De retour du Rwanda, janvier 2012

Je reviens tout juste du Rwanda où je suis parti quelques jours avec un réalisateur de documentaire, Bernard Mangiante. C'est Bernard Mangiante qui avait réalisé  le film « A l'écoute de la police » sur mon travail pour France 2 en 2002. Nous sommes partis là-bas  pour effectuer des repérages pour un film documentaire sur la Thérapie Sociale avec Zadig productions.

Au Rwanda,  j'ai formé déjà une trentaine de personnes de la société civile rwandaise. Cette  formation va se poursuivre maintenant pendant deux ans, l'objectif étant que ces personnes formées puissent à leur tour former d’autres personnes dans les villages afin que ces dernières deviennent des « assistants de santé communautaire », spécialisés en Thérapie Sociale. Ce sont eux ensuite qui doivent mettre en place un processus de réconciliation dans leurs villages.
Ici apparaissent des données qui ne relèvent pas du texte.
(** * EnvKit: a shallow embedding of [envkit.py]

    The program is a declarative bootstrapper: it loads a YAML
    configuration, resolves the platform, gathers secrets, installs
    packages and runs a list of download tasks, each optionally followed
    by archive extraction and script execution.

    The embedding has three layers.
    - Python values as the YAML loader produces them, with the dynamic
      type errors of the operations the program applies to them.
    - A program monad: a finite tree whose nodes are the calls the
      program makes to the outside world (file system, network,
      subprocesses, environment), whose other nodes record what is
      printed and which function of the program is entered, and whose
      leaves are a returned value or a raised exception.
    - The functions of [envkit.py], one definition each, in source order.

    Theorems are stated over an arbitrary outside world: a state type and
    a handler that answers every call.  A concrete reference world is
    given at the end for closed examples. *)

From Stdlib Require Import List String Ascii Bool Arith ZArith Lia.
Import ListNotations.
Local Open Scope string_scope.
Local Open Scope list_scope.

Set Implicit Arguments.
Set Warnings "-register-all".

(* ================================================================== *)
(** * Strings as Python uses them *)

Module PyString.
En effet, dans les villages reviennent petit à petit les auteurs des massacres passés. Ils rentrent chez eux parce qu’ils sortent de prison après avoir avoué leur crime devant un tribunal populaire (la « Gachaca »). Ils retournent dans leur village et vont y retrouver les rescapés avec qui ils vont devoir vivre ensemble dorénavant…Vivre ensemble, mais aussi travailler ensemble, créer des coopératives par exemple, pour le développement du village. Entre eux, il y a énormément de méfiance et même des projets de vengeance, des revendications fortes avec, pour les victimes, la volonté d’être indemnisés par ceux-là qui les ont pillés…Certains ne veulent pas pardonner,  comme d’autres d’ailleurs ne veulent pas demander pardon. Les personnes que j’ai commencé à former pourtant arrivent à les réunir dans les villages afin qu’ils puissent discuter ensemble de ces problèmes d’indemnisation par exemple, de vivre ensemble d’une manière générale.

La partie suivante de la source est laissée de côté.